Álvaro Melo Filho
Advogado. Professor com Livre-Docência em Direito Desportivo. Membro da FIFA, da International Sport Law Association, do Instituto Brasileiro de Direito Desportivo, da Comissão de Estudos Jurídicos Esportivos do Ministério de Esporte. Autor de 56 livros, dos quais 28 na área do Direito Desportivo, além de 203 artigos em revistas jurídicas nacionais e estrangeiras.
Sem a paranóia do protagonismo desportivo que infesta as mídias desportivas e até sociais e, fundado sempre na concepção de D. Helder Câmara de que “quem discorda não ofende, apenas pensa diferente”, opino, doutrinariamente e despido de qualquer motivação profissional, sobre o “caso Portuguesa” e seu rebaixamento para a Série B do Brasileirão de 2014. E na busca do sentido e alcance de normas do Código Brasileiro de Justiça Desportiva – CBJD sinalo, em sede preliminar, que os múltiplos entendimentos vão desde os que defendem as pautas rígidas da segurança jurídica até os adeptos da flexibilização das leis em prol da justiça no caso concreto. Insta realçar,por relevante,que na esfera jurídica não se aplica lei, mas a interpretação da lei, campo minado por subjetivismos, opiniões, valores e interesses de plantão, sobretudo na seara desportiva.
Os tribunais desportivos, à evidência, são órgãos judicantes, e, nessa perspectiva, não podem transfundir-se em órgão “legislador”, até porque inexiste, in casu, lacuna jurídica a ser preenchida pelo julgador. Ao revés, há uma pluralidade de normas (art. 43, § 2º e art. 133 – ambos do CBJD), aparentemente colidentes, incidindo e gerando interpretações divergentes e opostas.

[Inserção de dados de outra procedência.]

(** * Edge control loop of the environmental monitoring node (main.py)

    A shallow embedding of [main.py]: the module-level globals become a
    [World] record, the devices and the two HTTP endpoints become a per-cycle
    [Env], and every function of the script becomes a computation in a small
    state / output / exception monad.  Python floats are IEEE binary64 and
    are modelled by Rocq's primitive floats, Python ints by [Z]. *)

From Stdlib Require Import ZArith String List Lia.
From Stdlib Require Import Floats.PrimFloat.
From stdpp Require Import base option gmap strings list.

Open Scope string_scope.
Open Scope list_scope.
Open Scope Z_scope.

#[local] Set Warnings "-register-all".

(** ** Configuration constants *)

Definition DHT_PIN : Z := 4.
Definition MQ135_PIN : Z := 17.
(** [LED_PINS] is a dict literal; its items are kept in insertion order,
    which is the order Python iterates them in. *)
Definition LED_PINS : list (string * Z) :=
  [("good", 27); ("moderate", 22); ("bad", 23); ("off", -1)].
Definition FAN_PIN : Z := 18.

Definition BACKEND_API_URL : string := "http://127.0.0.1:3000/api/sensors".
Definition CONTROL_API_URL : string :=
  "http://127.0.0.1:3000/api/logs/control/latest".

Definition AUTO_FAN_TEMP_THRESHOLD : float := 30.0%float.
Definition AUTO_FAN_PM25_THRESHOLD : Z := 75.

(** ** Python values that cross the model's boundary *)

(** Exceptions the script can meet.  [RequestException] stands for the
    whole [requests.exceptions.RequestException] family. *)
Inductive exn :=
| RequestException
| ValueError
| TypeError
| KeyError
| IndexError
| AttributeError.

Definition is_RequestException (e : exn) : bool :=
  match e with RequestException => true | _ => false end.

Inductive result (A : Type) :=
| Ret (a : A)
| Raise (e : exn).
Arguments Ret {A} a.
Arguments Raise {A} e.

(** What [response.json()] can return. A dict is the list of its items;
    keys of a Python dict are unique. *)
Inductive json :=
| JNull
| JBool (b : bool)
| JInt (z : Z)
| JFloat (f : float)
| JStr (s : string)
| JList (l : list json)
| JDict (items : list (string * json)).

(** The value handed to [send_to_backend]: a float (temperature, humidity)
    or an int (pm2.5).  The payload carries [str(value)]; the rendering is
    not modelled and the value itself stands for it. *)
Inductive pyval :=
| PyFloat (f : float)
| PyInt (z : Z).

(** Truth value of an object, as [not commands] tests it. *)
Definition truthy (v : json) : bool :=
  match v with
  | JNull => false
  | JBool b => b
  | JInt z => negb (z =? 0)
  | JFloat f => negb (PrimFloat.eqb f 0%float)
  | JStr s => negb (String.eqb s EmptyString)
  | JList l => match l with [] => false | _ => true end
  | JDict items => match items with [] => false | _ => true end
  end.

(** [v[0]]. *)
Definition getitem0 (v : json) : result json :=
  match v with
  | JList (x :: _) => Ret x
  | JList [] => Raise IndexError
  | JStr (String c _) => Ret (JStr (String c EmptyString))
  | JStr EmptyString => Raise IndexError
  | JDict _ => Raise KeyError
  | JNull | JBool _ | JInt _ | JFloat _ => Raise TypeError
  end.
(** * Soil-profile proxies: depth-weighted averages and site kappa

    A shallow embedding of [openquake/srtk/soilprofile/proxies.py]:
    [depth_weighted_average] and [compute_site_kappa].

    The Python functions are written against whatever numbers the arrays
    hold.  The embedding keeps that: the two functions are defined once over
    an interface [Scalar] of the operations the source applies ([+], [-],
    [*], [/], [<], [==] and numpy's [sum]) and are then read in two number
    systems,
    - [exact]: the rationals [Q], for the algebra of the algorithm;
    - [binary64]: IEEE 754 double precision, the dtype of a numpy float
      array, through the kernel's primitive floats. *)

From Stdlib Require Import List Bool Arith Lia.
From Stdlib Require Import QArith Qminmax Lqa Field.
From Stdlib Require Import Floats.
Import ListNotations.

Set Implicit Arguments.

(** ** The numeric interface *)

Declare Scope num_scope.
Delimit Scope num_scope with num.

Class Scalar (A : Type) : Type := {
  zero : A;
  nadd : A -> A -> A;
  nsub : A -> A -> A;
  nmul : A -> A -> A;
  ndiv : A -> A -> A;
  nltb : A -> A -> bool;
  neqb : A -> A -> bool;
  (** [_np.sum] of a one-dimensional array *)
  np_sum : list A -> A
}.

Infix "+" := nadd : num_scope.
Infix "-" := nsub : num_scope.
Infix "*" := nmul : num_scope.
Infix "/" := ndiv : num_scope.
Infix "<?" := nltb : num_scope.
Infix "=?" := neqb : num_scope.

(** ** The two functions of the module *)

Section Proxies.
Context {A : Type} {num : Scalar A}.
Local Open Scope num_scope.

(** The local variables of [depth_weighted_average] when its [for] loop is
    left; [stopped] records whether it was left through [break]. *)
Record averaging : Type := Averaging {
  mean_value : A;
  total_depth : A;
  stopped : bool
}.

(** [for tk, sp in zip(thickness[:-1], soil_prop[:-1])], lines 55-61: the
    list is the zipped one, the last two arguments are the running
    [mean_value] and [total_depth]. *)
Fixpoint layers_loop (layers : list (A * A)) (depth mean total : A)
  : averaging :=
  match layers with
  | [] => Averaging mean total false
  | (tk, sp) :: rest =>
      if (tk + total) <? depth
      then layers_loop rest depth (mean + tk * sp / depth) (total + tk)
      else Averaging (mean + (depth - total) * sp / depth) total true
  end.

(** [a[-1]]: the last element, [None] standing for the [IndexError] on an
    empty array. *)
Fixpoint last_item (a : list A) : option A :=
  match a with
  | [] => None
  | [x] => Some x
  | _ :: rest => last_item rest
  end.

(** The loop as [depth_weighted_average] runs it: over all layers but the
    last ([a[:-1]] is [removelast a], [zip] is [combine]), from
    [mean_value = 0] and [total_depth = 0]. *)
Definition run_layers (thickness soil_prop : list A) (depth : A)
  : averaging :=
  layers_loop (combine (removelast thickness) (removelast soil_prop))
              depth zero zero.

(** The test of line 63, [total_depth == _np.sum(thickness[:-1])]. *)
Definition halfspace_branch (thickness soil_prop : list A) (depth : A)
  : bool :=
  total_depth (run_layers thickness soil_prop depth)
    =? np_sum (removelast thickness).

(** The term line 64 adds for the half-space. *)
Definition halfspace_term (total depth sp_last : A) : A :=
  (depth - total) * sp_last / depth.

Definition depth_weighted_average (thickness soil_prop : list A) (depth : A)
  : option A :=
  let st := run_layers thickness soil_prop depth in
  if halfspace_branch thickness soil_prop depth
  then match last_item soil_prop with
       | Some sp_last =>
           Some (mean_value st + halfspace_term (total_depth st) depth sp_last)
       | None => None
       end
  else Some (mean_value st).

(** numpy's elementwise [s_velocity*s_quality] on one-dimensional arrays:
    arrays of one length are multiplied pointwise, an array of length one
    is broadcast, and any other pair of shapes is a [ValueError]. *)
Definition array_mul (xs ys : list A) : option (list A) :=
  if (length xs =? length ys)%nat
  then Some (map (fun p => fst p * snd p) (combine xs ys))
  else match xs, ys with
       | [x], _ => Some (map (fun y => x * y) ys)
       | _, [y] => Some (map (fun x => x * y) xs)
       | _, _ => None
       end.

(** Lines 91-92, [if not depth: depth = _np.sum(thickness)].  The
    parameter defaults to the empty list, which is falsy ([None] here); a
    number is falsy when it compares equal to zero. *)
Definition effective_depth (thickness : list A) (depth : option A) : A :=
  match depth with
  | None => np_sum thickness
  | Some d => if d =? zero then np_sum thickness else d
  end.

Definition compute_site_kappa
    (thickness s_velocity s_quality : list A) (depth : option A)
  : option A :=
  let depth := effective_depth thickness depth in
  match array_mul s_velocity s_quality with
  | Some vq =>
      let layer_kappa := map (fun x => depth / x) vq in
      depth_weighted_average thickness layer_kappa depth
  | None => None
  end.

(** The kappa vector of line 95 written entry by entry,
    [layer_kappa[i] = depth / (s_velocity[i] * s_quality[i])]. *)
Definition layer_kappa (depth : A) (s_velocity s_quality : list A) : list A :=
  map (fun vq => depth / (fst vq * snd vq)) (combine s_velocity s_quality).

End Proxies.

(** ** Exact arithmetic

    The rationals, with [Qsum] adding an array up from the left.  Division
    in [Q] is total and gives 0 for a zero divisor, which no arithmetic of
    the program does: whatever is stated below about a value computed in
    exact arithmetic is stated for a positive [depth] (and, in the worked
    profile, velocities and quality factors that are not zero), so that no
    such quotient is formed. *)

Definition Qltb (x y : Q) : bool :=
  match x ?= y with
  | Lt => true
  | _ => false
  end.

Definition Qsum (a : list Q) : Q := fold_left Qplus a 0.

#[export] Instance exact : Scalar Q := {|
  zero := 0;
  nadd := Qplus;
  nsub := Qminus;
  nmul := Qmult;
  ndiv := Qdiv;
  nltb := Qltb;
  neqb := Qeq_bool;
  np_sum := Qsum
|}.

(** What a call in exact arithmetic returns, up to equality of fractions. *)
Definition returns (r : option Q) (v : Q) : Prop :=
  match r with
  | Some x => x == v
  | None => False
  end.

(** ** Double precision

    The elements of a numpy array of dtype float64: every operation is the
    IEEE 754 one, rounded to nearest, and a division by zero gives an
    infinity or a NaN (numpy warns and goes on).  numpy adds a short array
    up from left to right and a long one pairwise, in an order that depends
    on its length, so the reduction is a parameter of the instance;
    [sequential_sum] is the left-to-right one. *)

Definition binary64 (reduce : list float -> float) : Scalar float := {|
  zero := 0%float;
  nadd := PrimFloat.add;
  nsub := PrimFloat.sub;
  nmul := PrimFloat.mul;
  ndiv := PrimFloat.div;
  nltb := PrimFloat.ltb;
  neqb := PrimFloat.eqb;
  np_sum := reduce
|}.

Definition sequential_sum (a : list float) : float :=
  fold_left PrimFloat.add a 0%float.

(** The two functions on float64 profiles whose sums numpy takes from left
    to right, that is with fewer than 8 entries to add; for longer ones
    the instance is [binary64 numpy_sum]. *)
Definition depth_weighted_average64 :=
  @depth_weighted_average float (binary64 sequential_sum).

Definition compute_site_kappa64 :=
  @compute_site_kappa float (binary64 sequential_sum).

(** numpy's own order of summation for a contiguous float64 array (the
    [pairwise_sum] routine behind [_np.sum]; numpy is not part of this
    repository).  Fewer than 8 entries are added from left to right.  Up to
    128 entries are added into 8 running sums, entry [i] into sum
    [i mod 8], over the blocks of 8 the array holds; the 8 sums are added
    as [((r0+r1)+(r2+r3))+((r4+r5)+(r6+r7))] and the entries left over are
    added to that one by one.  A longer array is cut near its middle, at a
    multiple of 8, and the sums of the two parts are added.  The result is
    added to the zero the reduction starts from. *)
Fixpoint add_blocks (r a : list float) (blocks : nat) : list float :=
  match blocks with
  | O => r
  | S k =>
      add_blocks (map (fun p => PrimFloat.add (fst p) (snd p))
                      (combine r (firstn 8 a)))
                 (skipn 8 a) k
  end.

Eis o que está no cerne desta discussão jus-desportiva: o prazo na Justiça Desportiva só pode contar-se a partir do “primeiro dia útil subsequente se o início ou vencimento cair em sábado, domingo ou feriado” (art. 43, § 2º do CBJD), ou, “a partir do dia seguinte à proclamação” (art. 133 do CBJD) ?
Cumpre repontar que o art. 43, § 2º do CBJD trata de prazo para a prática de ato processual (apresentação de requerimento, defesa, recurso, etc), enquanto do art. 133 do CBJD envolve o prazo a partir do qual a decisão começa a produzir efeitos jurídicos válidos.Inexiste, portanto, incongruência ou incompatibilidade entre estas duas prescrições normativas que são vigentes e eficazes nos seus respectivos campos de incidência-esfera processual e esfera de materialização da sanção desportiva.
Diante desse quadro é visível e clarividente que o ditame referente a cumprimento de penalidade jus-desportiva (art. 133 do CBJD) não alude, não cogita e nem explicita se a contagem inicial ocorre em “dia útil ou não útil”, diferentemente do art. 43, § 2º do CBJD.
É cediço que, desde os tempos romanos, vige o entendimento jurídico pacífico e indiscrepante de que onde a lei não distingue não cabe ao intérprete fazê-lo (ubi lex non distinguit nec interpres destinguere debet). F. Ferrara advertia que não cabe ao intérprete ler na lei mais do que a lei contém, criticando“a tendência de alguns intérpretes de tentar colocar na lei o quena lei escrito não está, de acordo com as suas preferências, ou dela suprimir aquilo que não lhes agrada, transfigurando-se mais em legisladores do que hermeneutas” (in “Interpretação e Aplicação das Leis”, 2a. ed., Coimbra, pag. 129).
É importante extrair dessa insuperável lição que não se deve tentar distinguir entre as circunstâncias da questão e as outras.Deve-se, sim, cumprir a norma tal qual é, sem acrescentar condições novas, nem dispensar nenhuma das expressas.Há de se ter muito cuidado para que a pretexto de “fazer justiça no caso concreto”, não se produza sacrifício e dano, talvez irreversíveis, a todo sistema judicante desportivo.Adite-se que não cabe ao intérprete forçar a exegese para inserir exigência de “primeiro dia útil” existente apenas no seu próprio cérebro ou no seu sentir individual de que está, implicitamente,grafada no já mencionado art. 133 do CBJD.
Em síntese,quando o legislador quis disse-o expressamente(“primeiro dia útil”) e,quando não quis,silenciou (“a partir do dia seguinte”).E este silêncio eloquente é vital para o deslinde da questão, sem ensejar distorções, paixões e folia verbal,sob pena de colocar-se em risco a credibilidade da Justiça Desportiva e a segurança jus-desportiva que devem ser prestigiadas e garantidas até as últimas consequências para o bem do próprio futebol brasileiro.